Май. И земля уже тепла, посевна. Подымай, мужик, сетево! Сей овес и рожь!..
Деревня впряглась в пахоту и сев, началась весенняя чересполосная колобродица. Все шабловские целодневно пропадали на своих полосках.
Ефиму тоже пришлось пока забросить свои дела и вместе с отцом работать в поле. Вся земля была искромсана на небольшие наделы, у каждого был клочок земли усадебной оседлости в общем огородце, была выгонная и покосная земля, находившаяся в общем пользовании со всеми однодеревенцами. Пахотная земля у отца была в трех полях: Заднем поле, Среднем поле, Нижнем поле. И названы-то все эти поля, будто в насмешку, — «потеряхами»: Ближняя большая потеряха, Ближняя малая потеряха, Дальняя малая потеряха… Кроме «потерях», есть еще «заполицы»: Заполица первая, Заполица вторая… Сеял отец и на Илейне, на своей Лёвиной кулиге, каждый год распахивая там новины…[11]
Пахота превратила Ефима в самого обыкновенного крестьянина. До нее он всем своим видом отличался от однодеревенцев, был всегда одет по-городскому. В последнее теплое время он ходил в полотняной темно-синей косоворотке, носил широкий кожаный пояс, тонкие суконные брюки и штиблеты… А тут надолго облачился в домотканые обвислые порты с одной пуговицей, в домотканую рубаху с заплатой, во все плечо, без воротника и обшлагов, на ногах появились лапти с онучами…
Увидав его в таком одеянии, мать, отвернувшись, вздохнула… Так просто Ефиму было расслышать за этим вздохом невысказанные, прибереженные до поры до времени укорные слова: «Вот тебе и все твое ученье! Вот тебе и все твое художество!.. Столько лет ухлопал невесть на что!.. Стариков-родителей оставил без помощи, а чем все кончилось?.. Да все теми же лаптями и онучами!..»

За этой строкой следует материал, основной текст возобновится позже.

(** * Whoosh indexing core: posting codecs, posting pools, run merging,
      the posting stream writer and the multi-segment reader.

    A shallow embedding of [whoosh/fields.py], [whoosh/filedb/pools.py] and
    [whoosh/reading.py] (Python 2), with the properties of the
    specification stated and settled against it. *)

From Stdlib Require Import ZArith String Ascii List OrderedTypeEx.
From stdpp Require Import base option list sorting gmap strings.
From Equations Require Import Equations.

Local Open Scope Z_scope.

(** * Python's ordering of values

    Python 2 compares any two values; the values of this program are
    strings, integers, weights, [None] and tuples of those.  A comparison
    function into [comparison] plays the part of [cmp]; the operators
    [<], [>], [==] and [!=] are read off it. *)

Module PyOrder.

Class Cmp (A : Type) := cmp : A → A → comparison.
Global Hint Mode Cmp ! : typeclass_instances.

(** [a <= b], as a relation: the order [list.sort] and [heapq] sort by. *)
Definition cle `{Cmp A} : relation A := λ a b, cmp a b ≠ Gt.

(** A total preorder: what sorting and heaps need of a comparison. *)
Class CmpPreOrder (A : Type) `{Cmp A} : Prop := {
  cmp_opp (a b : A) : cmp b a = CompOpp (cmp a b);
  cle_trans (a b c : A) : cle a b → cle b c → cle a c
}.
Global Hint Mode CmpPreOrder ! - : typeclass_instances.

(** A total order: values that compare equal are the same value. *)
Class CmpOrder (A : Type) `{Cmp A} : Prop := {
  cmp_order_pre :: CmpPreOrder A;
  cmp_eq (a b : A) : cmp a b = Eq → a = b
}.
Global Hint Mode CmpOrder ! - : typeclass_instances.

Definition py_lt `{Cmp A} (a b : A) : bool :=
  match cmp a b with Lt => true | _ => false end.
Definition py_gt `{Cmp A} (a b : A) : bool :=
  match cmp a b with Gt => true | _ => false end.
Definition py_eq `{Cmp A} (a b : A) : bool :=
  match cmp a b with Eq => true | _ => false end.
Definition py_ne `{Cmp A} (a b : A) : bool := negb (py_eq a b).

Global Instance cle_dec `{Cmp A} : RelDecision (cle (A:=A)).
Proof. intros a b. unfold cle. destruct (cmp a b); [left|left|right]; congruence. Defined.

(** Integers and natural numbers. *)
Global Instance Z_cmp : Cmp Z := Z.compare.
Global Instance nat_cmp : Cmp nat := Nat.compare.

(** Strings compare character by character, a proper prefix first. *)
Global Instance string_cmp : Cmp string := String.compare.

(** [None] is smaller than every other value (Python 2). *)
Global Instance option_cmp `{Cmp A} : Cmp (option A) := λ x y,
  match x, y with
  | None, None => Eq
  | None, Some _ => Lt
  | Some _, None => Gt
  | Some a, Some b => cmp a b
  end.

(** Tuples compare at the first component in which they differ. *)
Global Instance prod_cmp `{Cmp A, Cmp B} : Cmp (A * B) := λ p q,
  match cmp p.1 q.1 with
  | Eq => cmp p.2 q.2
  | c => c
  end.

End PyOrder.
Import PyOrder.

(** ** Facts about the orderings *)

Section cmp_facts.
Context `{CmpPreOrder A}.

Lemma cmp_refl (a : A) : cmp a a = Eq.
Proof. pose proof (cmp_opp a a) as Ho. destruct (cmp a a); simpl in Ho; congruence. Qed.

Lemma cmp_Gt_Lt (a b : A) : cmp a b = Gt ↔ cmp b a = Lt.
Proof. rewrite (cmp_opp a b). destruct (cmp a b); simpl; split; congruence. Qed.

Lemma cmp_Eq_sym (a b : A) : cmp a b = Eq → cmp b a = Eq.
Proof. intros Hab. rewrite (cmp_opp a b), Hab. reflexivity. Qed.

Lemma cle_total (a b : A) : cle a b ∨ cle b a.
Proof.
  unfold cle. rewrite (cmp_opp a b).
  destruct (cmp a b); simpl; [left|left|right]; congruence.
Qed.

Lemma not_cle (a b : A) : ¬ cle a b ↔ cmp a b = Gt.
Proof.
  unfold cle. destruct (cmp a b); split; try done.
  - intros Hn. exfalso. by apply Hn.
  - intros Hn. exfalso. by apply Hn.
  - intros _ Hn. by apply Hn.
Qed.

Lemma cmp_Lt_cle (a b : A) : cmp a b = Lt → cle a b.
Proof. unfold cle. by intros ->. Qed.

Lemma cmp_Eq_cle (a b : A) : cmp a b = Eq → cle a b.
Proof. unfold cle. by intros ->. Qed.

Lemma cle_Lt_trans (a b c : A) : cle a b → cmp b c = Lt → cmp a c = Lt.
Proof.
  intros Hab Hbc. apply cmp_Gt_Lt in Hbc.
  destruct (cmp a c) eqn:Hac; [exfalso|done|exfalso].
  - apply cmp_Eq_sym in Hac.
    exact (cle_trans c a b (cmp_Eq_cle _ _ Hac) Hab Hbc).
  - apply cmp_Gt_Lt in Hac.
    exact (cle_trans c a b (cmp_Lt_cle _ _ Hac) Hab Hbc).
Qed.

Lemma Lt_cle_trans (a b c : A) : cmp a b = Lt → cle b c → cmp a c = Lt.
Proof.
  intros Hab Hbc. apply cmp_Gt_Lt in Hab.
  destruct (cmp a c) eqn:Hac; [exfalso|done|exfalso].
  - apply cmp_Eq_sym in Hac.
    exact (cle_trans b c a Hbc (cmp_Eq_cle _ _ Hac) Hab).
  - apply cmp_Gt_Lt in Hac.
    exact (cle_trans b c a Hbc (cmp_Lt_cle _ _ Hac) Hab).
Qed.

Lemma cmp_Eq_trans (a b c : A) : cmp a b = Eq → cmp b c = Eq → cmp a c = Eq.
Proof.
  intros Hab Hbc. destruct (cmp a c) eqn:Hac; [done|exfalso|exfalso].
  - pose proof (cle_Lt_trans b a c (cmp_Eq_cle _ _ (cmp_Eq_sym _ _ Hab)) Hac).
    congruence.
  - apply cmp_Gt_Lt in Hac.
    pose proof (cle_Lt_trans b c a (cmp_Eq_cle _ _ Hbc) Hac) as Hba.
    apply cmp_Gt_Lt in Hba. congruence.
Qed.

Global Instance cle_Total : Total (cle (A:=A)).
Proof. intros a b. apply cle_total. Qed.

Global Instance cle_Transitive : Transitive (cle (A:=A)).
Proof. intros a b c. apply cle_trans. Qed.

Global Instance cle_Reflexive : Reflexive (cle (A:=A)).
Proof. intros a. unfold cle. rewrite cmp_refl. congruence. Qed.

End cmp_facts.

Global Instance cle_AntiSymm `{CmpOrder A} : AntiSymm (=) (cle (A:=A)).
Proof.
  intros a b Hab Hba. apply cmp_eq. unfold cle in *.
  rewrite (cmp_opp a b) in Hba. destruct (cmp a b); simpl in *; congruence.
Qed.

(** A comparison read through a function inherits the preorder. *)
Lemma pullback_preorder {A B} `{CmpPreOrder B} (f : A → B) :
  @CmpPreOrder A (λ x y, cmp (f x) (f y)).
Proof.
  split.
  - intros a b. unfold cmp at 1 3. apply cmp_opp.
  - intros a b c. unfold cle, cmp. apply (cle_trans (f a) (f b) (f c)).
Qed.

Ефиму пришлось начинать теперь все заново. Его ровесники давно уже были опытными крестьянами, он же отправился с отцом в поле, чувствуя себя идущим на какое-то нелегкое испытание. Пахать ему не приходилось давно. Непросто было ему, многие годы жившему совсем другой жизнью, оказаться в поле, на виду у всей пашущей деревни, которая, уж само собой, станет коситься на него с любопытством и усмешечкой, а может, и подтрунивать, подкалывать… Шабловский мужик — на язык боек и остер, мастер заводить настырчивые разговорцы…
В то утро Ефим проснулся еще при темне, лежал, представляя, как после большого перерыва возьмется за чапыги сохи… В темноте ему казалось, будто он слышит, как дышала и вздыхала перед рассветом парная, бухлая весенняя земля… И по-новому резко почувствовал Ефим случившеюся в его жизни перемену, как замкнувшуюся наглухо вокруг него цепь: из крестьян — в учителя, из учителей — в художники, из художников — в крестьяне… Что бы сказал Костюня по этому поводу? «И возвращаются ветры на круги своя?..»
Ему предстояло впрягаться и тянуть тот же воз, что и все тут. Отец совсем оплошал, жаловался на простуженные ноги, на постоянные прострелы в пояснице…
Кому какое дело до того, что Ефим думает о чем-то большем, чем живущие с ним рядом, что носит в себе мечты и планы, что ему хотелось бы переиначить всю эту бедную, скудную жизнь. Он вспомнил вдруг слова Толстого, врезавшиеся в память еще в годы учебы в Тенишевской студии (вместе со всей Братией он каждую новую статью великого писателя воспринимал как откровение!): «Искусство не есть наслаждение, утешение или забава: искусство есть великое дело…» Именно великое дело… Но что до всего этого окружавшей его деревенской жизни, что ей до искусства?! Она вся — сама в себе, в своих нуждах и бедах…
Среди погожего утра Ефим с отцом, ведшим под уздцы Карька, пришел к обсохшим полоскам поля, называемого Ближней большой потеряхой.
Утро затопило светлым паром лесное всхолмленной Заунжье. Пахло влажной весенней землей и дымом, отвесно и почти незримо восходившим над Шабловым в ясное сияющее небо, узенькие его струйки едва угадывались над трубами. От утренней свежести, от покриков пахарей, от этой сковывающей неуверенности Ефима даже знобило слегка.